Personal information
- Full name: Christian Ramirez
- Date of birth: April 4, 1991 (age 35)
- Place of birth: Santa Ana, California, US
- Height: 6 ft 2 in (1.88 m)
- Position: Forward

Team information
- Current team: Austin FC
- Number: 21

Youth career
- Irvine Strikers

College career
- Years: Team / Apps / (Gls)
- 2009–2010: UC Santa Barbara Gauchos / 24 / (1)
- 2011–2012: Concordia Eagles / 42 / (41)

Senior career*
- Years: Team / Apps / (Gls)
- 2010–2012: Orange County Blue Star / 27 / (4)
- 2013: Charlotte Eagles / 23 / (8)
- 2014–2016: Minnesota United / 88 / (50)
- 2017–2018: Minnesota United / 50 / (21)
- 2018–2019: Los Angeles FC / 24 / (6)
- 2019–2021: Houston Dynamo / 31 / (8)
- 2021–2023: Aberdeen / 45 / (10)
- 2023–2024: Columbus Crew / 55 / (16)
- 2025–2026: LA Galaxy / 25 / (4)
- 2026–: Austin FC / 23 / (9)

International career^{‡}
- 2019: United States / 2 / (1)

= Christian Ramirez (soccer, born 1991) =

American soccer player (born 1991)

Christian Ramirez (born April 4, 1991) is an American professional soccer player who plays as a forward for Major League Soccer club Austin FC.

==Early life and education==
Born in Santa Ana, California, Ramirez attended La Quinta High School in Westminster, California near his hometown of Garden Grove where he played center midfield and forward. As a freshman, he scored 17 goals and tallied 10 assists. During his sophomore year, he scored 18 goals and served eight assists. He opted not to play for the high school team during his junior and senior seasons. Ramirez played for the Olympic Development Program (ODP) and earned the Golden Boot award at the nationals in 2008 after the squad won the tournament. He was named team captain for three seasons.

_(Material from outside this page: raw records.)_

(* ===== verification/RxTypes.v ===== *)
(** The data of the receive path: network buffers and their links, the rx
    reorder arrays, the peers and the device ([ol_txrx_types.h],
    [ol_htt_rx_api.h], [htt_common.h]), and the primitives every component of
    the receive path uses on them. *)
From Stdlib Require Import ZArith Lia.
From stdpp Require Import prelude gmap list numbers.
From S2P Require Import Prelude.

(** ** Constants *)
Definition OL_TXRX_NUM_EXT_TIDS : Z := 20.
Definition OL_RX_MCAST_TID : Z := 18.
Definition HTT_INVALID_TID : Z := 31.
Definition INVALID_REORDER_INDEX : Z := 65535.
Definition IEEE80211_SEQ_MAX : Z := 4096.
Definition OL_MAX_RX_REORDER_HISTORY : Z := 50.

(** [enum htt_sec_type]. *)
Inductive sec_type :=
  htt_sec_type_none | htt_sec_type_wep128 | htt_sec_type_wep104 | htt_sec_type_wep40 |
  htt_sec_type_tkip | htt_sec_type_tkip_nomic | htt_sec_type_aes_ccmp | htt_sec_type_wapi.
#[export] Instance sec_type_eq_dec : EqDecision sec_type.
Proof. solve_decision. Defined.

(** [enum wlan_op_mode]. *)
Inductive wlan_op_mode :=
  wlan_op_mode_unknown | wlan_op_mode_ap | wlan_op_mode_ibss | wlan_op_mode_sta |
  wlan_op_mode_monitor | wlan_op_mode_ocb | wlan_op_mode_ndi.
#[export] Instance wlan_op_mode_eq_dec : EqDecision wlan_op_mode.
Proof. solve_decision. Defined.

(** ** Network buffers *)

(** [union htt_rx_pn_t], as its two 64-bit words [pn128[0]] and [pn128[1]];
    [pn24] and [pn48] are read from the first. *)
Definition pn : Type := Z * Z.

Ramirez started his college career at UC Santa Barbara, playing in the midfield and as a defender. He appeared 24 times in two years, making two starts and scoring one goal Ramirez transferred to Concordia University Irvine, finishing his college career playing as a striker, scoring 44 goals and 18 assists in his two years at CUI. While at Concordia, Ramirez was named NAIA First Team All-American in 2012 while recording 23 goals and 6 assists and was also the GSAC 2012 Player of the Year. In 2011, Ramirez was named All-GSAC First Team and broke the school record for points in a game with five goals and three assists for 13 points against William Jessup. Ramirez tied the school single-season mark for points with 48 in 2011 and would go on to set the school record for points in a season with 52 in 2012.

==Career==
===Charlotte Eagles===
In 2013, Ramirez signed with the Charlotte Eagles of the USL PRO. He made his debut for the squad in a match against Antigua Barracuda FC, in which he tallied his first professional goal and was named to the USL Pro Team of the Week. Ramirez finished the regular season with 8 goals and 5 assists. He continued his form into the postseason, scoring 4 goals in 3 playoff appearances and helping lead the Eagles to the USL Pro Championship, where they lost to Orlando City SC.

===Minnesota United FC===
On January 8, 2014, Minnesota United FC signed Ramirez for the 2014 NASL season. He became a first-choice striker after Pablo Campos suffered an injury in preseason, and went on to start every game, earning the NASL Player of the Week three times and the NASL Player of the Month three times.

Ramirez scored his 20th goal on the final game of the 2014 NASL season, equaling the league record held by Campos and Etienne Barbara. Ramirez won the 2014 NASL Golden Boot and the NASL Young Player of the Year award. Due to his performances, Ramirez was named in NASL's Best XI for 2014 and earned the same honor in both the 2015 and 2016 seasons. Ramirez again won the NASL Golden Boot in 2016 after tallying 18 goals in 31 appearances. Ramirez holds the club record for goals (53) for the now-defunct NASL version of Minnesota United.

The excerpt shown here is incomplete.